As someone who thought very hard about this and am now pregnant I really sympathise, blenda. The trouble is you know everything that you will give up / lose, everything that will change for the worse, but you have to take on trust the amazing joys gained by everyone here and (almost) everyone in the wide world who has children. It is much easier to imagine the loss because it's concrete, but that doesn't mean the joy should not be a pull factor, even if it's a matter of faith not reason. After about three years of thought my husband and I decided to go for it because we were pretty sure we would regret not doing so in the future. Neither of us are especially baby people.
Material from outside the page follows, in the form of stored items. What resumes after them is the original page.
Lemma collect_registered reg seen h cs dt st rp value p : p_lists p = i →
  Inv reg seen p → u ≠ "" → al_get u reg = Some h →
  holds h (made vars_options) (chart_entries cs) p →
  parse_status (f "ups.status") = Ok st → readable_realpower rp →
  Forall (readable_chart value) cs →
  ∃ p', collect_ups pow W u dt p = Ok (tt, p') ∧
    Inv reg (al_set false u (Some VSeen) seen) p' ∧
    holds h (made vars_options) (chart_entries cs) p' ∧
    p_out p' = p_out p ++ reading (clean_name u) dt st rp cs value.
Proof using Hcomplete Hf.
  intros Hi HI Hu Hreg Hh Hst Hrp Hcs.
  destruct (collect_prefix reg seen h cs dt st rp p) as (p3 & H3 & HI3 & Hi3 & Hh3 & Ho3); [done..|].
  destruct (charts_loop h cs (clean_name u) dt value p3 Hi3 Hh3 Hcs) as [n4 H4].
  rewrite H3, H4. eexists. split; [done|]. split; [by apply (Inv_same _ _ p3); [split|]|].
  split; [exact Hh3|]. unfold emit, reading. cbn [p_out with_out]. by rewrite Ho3, !app_assoc.
Qed.

(** Collecting from an unregistered UPS registers it first. *)
Lemma collect_unregistered reg seen dt p :
  Inv reg seen p → u ≠ "" → selection_ok (p_lists p) u → al_get u reg = None →
  ∃ h p', register_ups W u p = Ok (tt, p') ∧
    collect_ups pow W u dt p = collect_ups pow W u dt p' ∧
    Inv (al_set false u h reg) seen p' ∧ p_lists p' = p_lists p ∧ al_get u (al_set false u h reg) = Some h ∧
    ∃ sel, selects (p_lists p) u sel ∧ holds h (made vars_options) (chart_entries sel) p'.
Proof using Hcomplete.
  intros HI Hu HQ Hnone.
  destruct (register_ups_spec Hcomplete reg seen u p HI Hu HQ)
    as (h & sel & p' & H1 & HI' & (E2 & _ & E1) & El & Hsel & Hh).
  assert (Hget : al_get u (al_set false u h reg) = Some h)
    by (by rewrite al_get_set, decide_True).
  exists h, p'. split; [done|]. split; [|split; [done|split; [done|split; [done|by exists sel]]]].
  unfold collect_ups. rewrite !bind_get, !bind_run.
  rewrite (on_get _ _ _ u p (inv_name _ _ _ HI) Hu), (on_get _ _ _ u p' (inv_name _ _ _ HI') Hu).
  unfold name_entries. rewrite !al_get_map, Hnone, Hget.
  cbn [fmap option_fmap option_map mjoin option_join]. rewrite !bind_run, H1. cbn [mret cst_ret].
  rewrite <- E1, (on_get _ _ _ u p' (inv_name _ _ _ HI') Hu).
  unfold name_entries. rewrite al_get_map, Hget, E2. done.
Qed.
End collection.
End spec.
I love friends' babies but enjoy handing them back. I'm an only child of a frankly child phobic mother (now adoring, and desperate to be a grandmother, so she changed her tune at some point - not till I was about 15 though :)) but I still felt that ultimately having a child is a meaningful thing, perhaps the most meaningful thing one can do. Hangovers (or the means of getting them at least) and hedonism are great but I did not want to wake up old and wishing I'd done something it was now too late for. My personal feeling is that one often regrets not doing things, but rarely doing things (even if they are bad in parts). Having said all that, it took us 11 months to conceive - not so long but I'm 30 and was convinced it would happen instantly - and during that time we decided if it did not happen naturally we would not seek intervention but proceed with our lives satisfied that we had tried and not turned our backs on what seems 'natural'. That's a personal decision, and does not mean we want the forthcoming baby any less, but just that we decided it was not the be all and end all. Maybe that would have changed in later years but I'm not so sure. So I don't agree that you have to be 100% desperate for a child to go for it and commit to being a good parent (not that I am yet!) but you do have to think and consciously commit; in particular think about what happens if everything is not smooth, if God forbid, you have a disabled child, for example. It might not all be violin lessons and high achievement. I still have days of terror about this.

captainbarnacle · 18/01/2011 09:08

I was lucky in that at the age of 28 I split up with long term bf, met someone else, he lost his job, I quit mine and we moved 300 miles away.

At that point my life had changed so irrepairably that to have a child (we had alot of savings) seemed to lose it's scariness. We didn't spend months weighing up the pros and cons - we just did it as it seemed right.

I was a teacher but I really had no experience with kids under 11. Babies didn't interest me as a group - but my baby is different. I now have two and another on the way.

My uni friends thought and pondered and thought again how much a baby would change their lives and it terrified them. It took the realisation that in 10 years time they would be upset if they didn't have one, to make them take the plunge. They have a beautiful 5m old and very few regrets.

It's life changing. But in a good way. It's like the best possible adventure!